[[ Data open ]]
(** X10: deleting the copy that [duplicateRow] has just made, under its
    fresh key, gives the collection back. *)
Theorem deleteRow_duplicateRow (uuid k : jsstring) (rows : list Row) :
  ~ In uuid (map key rows) ->
  deleteRow uuid (duplicateRow uuid k rows) = rows.
Proof.
  intros Hfresh.
  destruct (duplicateRow_cases uuid k rows)
    as [[_ ->]|(l1 & r & l2 & E & _ & _ & ->)].
  - apply deleteRow_absent; exact Hfresh.
  - subst rows. rewrite map_app in Hfresh. simpl in Hfresh.
    rewrite deleteRow_app.
    change (r :: with_key r uuid :: l2)
      with ([r] ++ [with_key r uuid] ++ l2).
    rewrite !deleteRow_app.
    rewrite (deleteRow_absent uuid l1), (deleteRow_absent uuid [r]),
      (deleteRow_absent uuid l2).
    + unfold deleteRow. simpl. rewrite str_eqb_refl. reflexivity.
    + intros H. apply Hfresh. apply in_or_app. right; right; exact H.
    + intros [H|[]]. apply Hfresh. apply in_or_app. right; left; exact H.
    + intros H. apply Hfresh. apply in_or_app. left; exact H.
Qed.

Lemma deleteRow_duplicateRow_witness :
  ~ In (lit "d") (map key [sample_row "a" "1"; sample_row "b" "2-3"])
  /\ deleteRow (lit "d")
       (duplicateRow (lit "d") (lit "a")
          [sample_row "a" "1"; sample_row "b" "2-3"])
     = [sample_row "a" "1"; sample_row "b" "2-3"].
Proof.
  assert (H : ~ In (lit "d")
                (map key [sample_row "a" "1"; sample_row "b" "2-3"]))
    by (vm_compute; intuition discriminate).
  split; [exact H|].
  exact (deleteRow_duplicateRow (lit "d") (lit "a")
           [sample_row "a" "1"; sample_row "b" "2-3"] H).
Defined.

Lemma canGenerate_app_cons (l1 l2 : list Row) (r : Row) :
  canGenerate (l1 ++ r :: l2)
  = forallb (fun r => isValidSplit (split r) (pages r)) (l1 ++ r :: l2).
Proof.
  unfold canGenerate. rewrite length_app. simpl List.length.
  replace (0 <? Z.of_nat (List.length l1 + S (List.length l2)))%Z with true;
    [reflexivity|].
  symmetry. apply Z.ltb_lt. lia.
Qed.

(** X11: [duplicateRow] never changes whether the merge can be generated:
    the copy has the selection and the page count of its source. *)
Theorem canGenerate_duplicateRow (uuid k : jsstring) (rows : list Row) :
  canGenerate (duplicateRow uuid k rows) = canGenerate rows.
Proof.
  destruct (duplicateRow_cases uuid k rows)
    as [[_ ->]|(l1 & r & l2 & -> & _ & _ & ->)]; [reflexivity|].
  rewrite !canGenerate_app_cons, !forallb_app. cbn [forallb with_key split pages].
  destruct (isValidSplit (split r) (pages r)); reflexivity.
Qed.

Lemma with_split_same (r : Row) : with_split r (split r) = r.
Proof. destruct r; reflexivity. Qed.

(** X12: of two edits of the same row the last one wins, edits of rows with
    different keys can be made in either order, and an edit for a key that no
    row has changes nothing. *)
Theorem updateSplit_compose (k k' s s' : jsstring) (rows : list Row) :
  updateSplit k s' (updateSplit k s rows) = updateSplit k s' rows
  /\ (k <> k' ->
      updateSplit k s (updateSplit k' s' rows)
      = updateSplit k' s' (updateSplit k s rows))
  /\ (~ In k (map key rows) -> updateSplit k s rows = rows).
Proof.
  unfold updateSplit. repeat split.
  - rewrite map_map. apply map_ext. intros r.
    destruct (str_eqb (key r) k) eqn:E; cbn [key with_split]; rewrite E;
      reflexivity.
  - intros Hne. rewrite !map_map. apply map_ext. intros r.
    destruct (str_eqb (key r) k) eqn:E, (str_eqb (key r) k') eqn:E';
      cbn [key with_split]; rewrite ?E, ?E'; try reflexivity.
    apply str_eqb_eq in E, E'. congruence.
  - intros Hout. rewrite <- (map_id rows) at 2. apply map_ext_in.
    intros r Hr. destruct (str_eqb (key r) k) eqn:E; [|reflexivity].
    apply str_eqb_eq in E. exfalso. apply Hout. rewrite <- E.
    apply in_map; exact Hr.
Qed.
(* ===== verification/_CoqProject ===== *)
-Q . S2P
Prelude.v
GoStrings.v
Strconv.v
Crypto.v
World.v
WorldFacts.v
Accounts.v
AccountsFacts.v
Token.v
Profile.v
Fixtures.v
AccountsSpec.v
TokenSpec.v
ProfileSpec.v
Totp.v
TotpSpec.v
Flags.v
FlagsSpec.v
MailStore.v
MailNames.v
MailFacts.v
MailOps.v
MailFixtures.v
Directory.v
MailStoreSpec.v
Config.v
ConfigSpec.v
GoNet.v
MailServer.v
ServerFixtures.v
Listeners.v
ListenersSpec.v
Service.v
ServiceSpec.v
Logger.v
LoggerSpec.v
Pop3.v
Pop3Spec.v
Relay.v
RelayFacts.v
RelaySpec.v
Worker.v
WorkerFacts.v
WorkerSpec.v
Process.v
ProcessSpec.v
Smtp.v
SmtpFacts.v
RelayReports.v
SmtpSpec.v
Delivery.v
DeliverySpec.v
Outbound.v
Journey.v
Imap.v
ImapSpec.v
(** What [for _, r := range s] walks over: each rune with the bytes it was
    decoded from.  An invalid byte is [RuneError] of width one. *)
Fixpoint chunks (s : bytes) : list (Z * bytes) :=
  match s with
  | [] => []
  | a :: s1 =>
      let one := (rune1 (code a), [a]) :: chunks s1 in
      match s1 with
      | [] => one
      | b :: s2 =>
          if utf8_two (code a) (code b)
          then (rune2 (code a) (code b), [a; b]) :: chunks s2
          else
          match s2 with
          | [] => one
          | c :: s3 =>
              if utf8_three (code a) (code b) (code c)
              then (rune3 (code a) (code b) (code c), [a; b; c]) :: chunks s3
              else
              match s3 with
              | [] => one
              | d :: s4 =>
                  if utf8_four (code a) (code b) (code c) (code d)
                  then (rune4 (code a) (code b) (code c) (code d), [a; b; c; d]) :: chunks s4
                  else one
              end
          end
      end
  end.

Definition runes (s : bytes) : list Z := (chunks s).*1.

(** A rune that [utf8.AppendRune] encodes as itself. *)
Definition valid_rune (r : Z) : bool :=
  (0 <=? r) && (r <? 55296) || (57343 <? r) && (r <=? 1114111).

(** [utf8.AppendRune(nil, r)]: an invalid rune is written as [RuneError]. *)
Definition encode_valid (r : Z) : bytes :=
  if r <? 128 then [chr r]
  else if r <? 2048 then [chr (192 + r / 64); chr (128 + r mod 64)]
  else if r <? 65536 then
    [chr (224 + r / 4096); chr (128 + (r / 64) mod 64); chr (128 + r mod 64)]
  else [chr (240 + r / 262144); chr (128 + (r / 4096) mod 64);
        chr (128 + (r / 64) mod 64); chr (128 + r mod 64)].
Definition encode_rune (r : Z) : bytes :=
  encode_valid (if valid_rune r then r else RuneError).
Definition encode_runes (rs : list Z) : bytes := concat (encode_rune <$> rs).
[[ Data closed ]]
:: Problem requirements ::
What's needed is an exact copy of every entry.

:: Task result ::
(** X10: deleting the copy that [duplicateRow] has just made, under its
    fresh key, gives the collection back. *)
Theorem deleteRow_duplicateRow (uuid k : jsstring) (rows : list Row) :
  ~ In uuid (map key rows) ->
  deleteRow uuid (duplicateRow uuid k rows) = rows.
Proof.
  intros Hfresh.
  destruct (duplicateRow_cases uuid k rows)
    as [[_ ->]|(l1 & r & l2 & E & _ & _ & ->)].
  - apply deleteRow_absent; exact Hfresh.
  - subst rows. rewrite map_app in Hfresh. simpl in Hfresh.
    rewrite deleteRow_app.
    change (r :: with_key r uuid :: l2)
      with ([r] ++ [with_key r uuid] ++ l2).
    rewrite !deleteRow_app.
    rewrite (deleteRow_absent uuid l1), (deleteRow_absent uuid [r]),
      (deleteRow_absent uuid l2).
    + unfold deleteRow. simpl. rewrite str_eqb_refl. reflexivity.
    + intros H. apply Hfresh. apply in_or_app. right; right; exact H.
    + intros [H|[]]. apply Hfresh. apply in_or_app. right; left; exact H.
    + intros H. apply Hfresh. apply in_or_app. left; exact H.
Qed.

Lemma deleteRow_duplicateRow_witness :
  ~ In (lit "d") (map key [sample_row "a" "1"; sample_row "b" "2-3"])
  /\ deleteRow (lit "d")
       (duplicateRow (lit "d") (lit "a")
          [sample_row "a" "1"; sample_row "b" "2-3"])
     = [sample_row "a" "1"; sample_row "b" "2-3"].
Proof.
  assert (H : ~ In (lit "d")
                (map key [sample_row "a" "1"; sample_row "b" "2-3"]))
    by (vm_compute; intuition discriminate).
  split; [exact H|].
  exact (deleteRow_duplicateRow (lit "d") (lit "a")
           [sample_row "a" "1"; sample_row "b" "2-3"] H).
Defined.

Lemma canGenerate_app_cons (l1 l2 : list Row) (r : Row) :
  canGenerate (l1 ++ r :: l2)
  = forallb (fun r => isValidSplit (split r) (pages r)) (l1 ++ r :: l2).
Proof.
  unfold canGenerate. rewrite length_app. simpl List.length.
  replace (0 <? Z.of_nat (List.length l1 + S (List.length l2)))%Z with true;
    [reflexivity|].
  symmetry. apply Z.ltb_lt. lia.
Qed.

(** X11: [duplicateRow] never changes whether the merge can be generated:
    the copy has the selection and the page count of its source. *)
Theorem canGenerate_duplicateRow (uuid k : jsstring) (rows : list Row) :
  canGenerate (duplicateRow uuid k rows) = canGenerate rows.
Proof.
  destruct (duplicateRow_cases uuid k rows)
    as [[_ ->]|(l1 & r & l2 & -> & _ & _ & ->)]; [reflexivity|].
  rewrite !canGenerate_app_cons, !forallb_app. cbn [forallb with_key split pages].
  destruct (isValidSplit (split r) (pages r)); reflexivity.
Qed.

Lemma with_split_same (r : Row) : with_split r (split r) = r.
Proof. destruct r; reflexivity. Qed.

(** X12: of two edits of the same row the last one wins, edits of rows with
    different keys can be made in either order, and an edit for a key that no
    row has changes nothing. *)
Theorem updateSplit_compose (k k' s s' : jsstring) (rows : list Row) :
  updateSplit k s' (updateSplit k s rows) = updateSplit k s' rows
  /\ (k <> k' ->
      updateSplit k s (updateSplit k' s' rows)
      = updateSplit k' s' (updateSplit k s rows))
  /\ (~ In k (map key rows) -> updateSplit k s rows = rows).
Proof.
  unfold updateSplit. repeat split.
  - rewrite map_map. apply map_ext. intros r.
    destruct (str_eqb (key r) k) eqn:E; cbn [key with_split]; rewrite E;
      reflexivity.
  - intros Hne. rewrite !map_map. apply map_ext. intros r.
    destruct (str_eqb (key r) k) eqn:E, (str_eqb (key r) k') eqn:E';
      cbn [key with_split]; rewrite ?E, ?E'; try reflexivity.
    apply str_eqb_eq in E, E'. congruence.
  - intros Hout. rewrite <- (map_id rows) at 2. apply map_ext_in.
    intros r Hr. destruct (str_eqb (key r) k) eqn:E; [|reflexivity].
    apply str_eqb_eq in E. exfalso. apply Hout. rewrite <- E.
    apply in_map; exact Hr.
Qed.
(* ===== verification/_CoqProject ===== *)
-Q . S2P
Prelude.v
GoStrings.v
Strconv.v
Crypto.v
World.v
WorldFacts.v
Accounts.v
AccountsFacts.v
Token.v
Profile.v
Fixtures.v
AccountsSpec.v
TokenSpec.v
ProfileSpec.v
Totp.v
TotpSpec.v
Flags.v
FlagsSpec.v
MailStore.v
MailNames.v
MailFacts.v
MailOps.v
MailFixtures.v
Directory.v
MailStoreSpec.v
Config.v
ConfigSpec.v
GoNet.v
MailServer.v
ServerFixtures.v
Listeners.v
ListenersSpec.v
Service.v
ServiceSpec.v
Logger.v
LoggerSpec.v
Pop3.v
Pop3Spec.v
Relay.v
RelayFacts.v
RelaySpec.v
Worker.v
WorkerFacts.v
WorkerSpec.v
Process.v
ProcessSpec.v
Smtp.v
SmtpFacts.v
RelayReports.v
SmtpSpec.v
Delivery.v
DeliverySpec.v
Outbound.v
Journey.v
Imap.v
ImapSpec.v
(** What [for _, r := range s] walks over: each rune with the bytes it was
    decoded from.  An invalid byte is [RuneError] of width one. *)
Fixpoint chunks (s : bytes) : list (Z * bytes) :=
  match s with
  | [] => []
  | a :: s1 =>
      let one := (rune1 (code a), [a]) :: chunks s1 in
      match s1 with
      | [] => one
      | b :: s2 =>
          if utf8_two (code a) (code b)
          then (rune2 (code a) (code b), [a; b]) :: chunks s2
          else
          match s2 with
          | [] => one
          | c :: s3 =>
              if utf8_three (code a) (code b) (code c)
              then (rune3 (code a) (code b) (code c), [a; b; c]) :: chunks s3
              else
              match s3 with
              | [] => one
              | d :: s4 =>
                  if utf8_four (code a) (code b) (code c) (code d)
                  then (rune4 (code a) (code b) (code c) (code d), [a; b; c; d]) :: chunks s4
                  else one
              end
          end
      end
  end.

Definition runes (s : bytes) : list Z := (chunks s).*1.

(** A rune that [utf8.AppendRune] encodes as itself. *)
Definition valid_rune (r : Z) : bool :=
  (0 <=? r) && (r <? 55296) || (57343 <? r) && (r <=? 1114111).

(** [utf8.AppendRune(nil, r)]: an invalid rune is written as [RuneError]. *)
Definition encode_valid (r : Z) : bytes :=
  if r <? 128 then [chr r]
  else if r <? 2048 then [chr (192 + r / 64); chr (128 + r mod 64)]
  else if r <? 65536 then
    [chr (224 + r / 4096); chr (128 + (r / 64) mod 64); chr (128 + r mod 64)]
  else [chr (240 + r / 262144); chr (128 + (r / 4096) mod 64);
        chr (128 + (r / 64) mod 64); chr (128 + r mod 64)].
Definition encode_rune (r : Z) : bytes :=
  encode_valid (if valid_rune r then r else RuneError).
Definition encode_runes (rs : list Z) : bytes := concat (encode_rune <$> rs).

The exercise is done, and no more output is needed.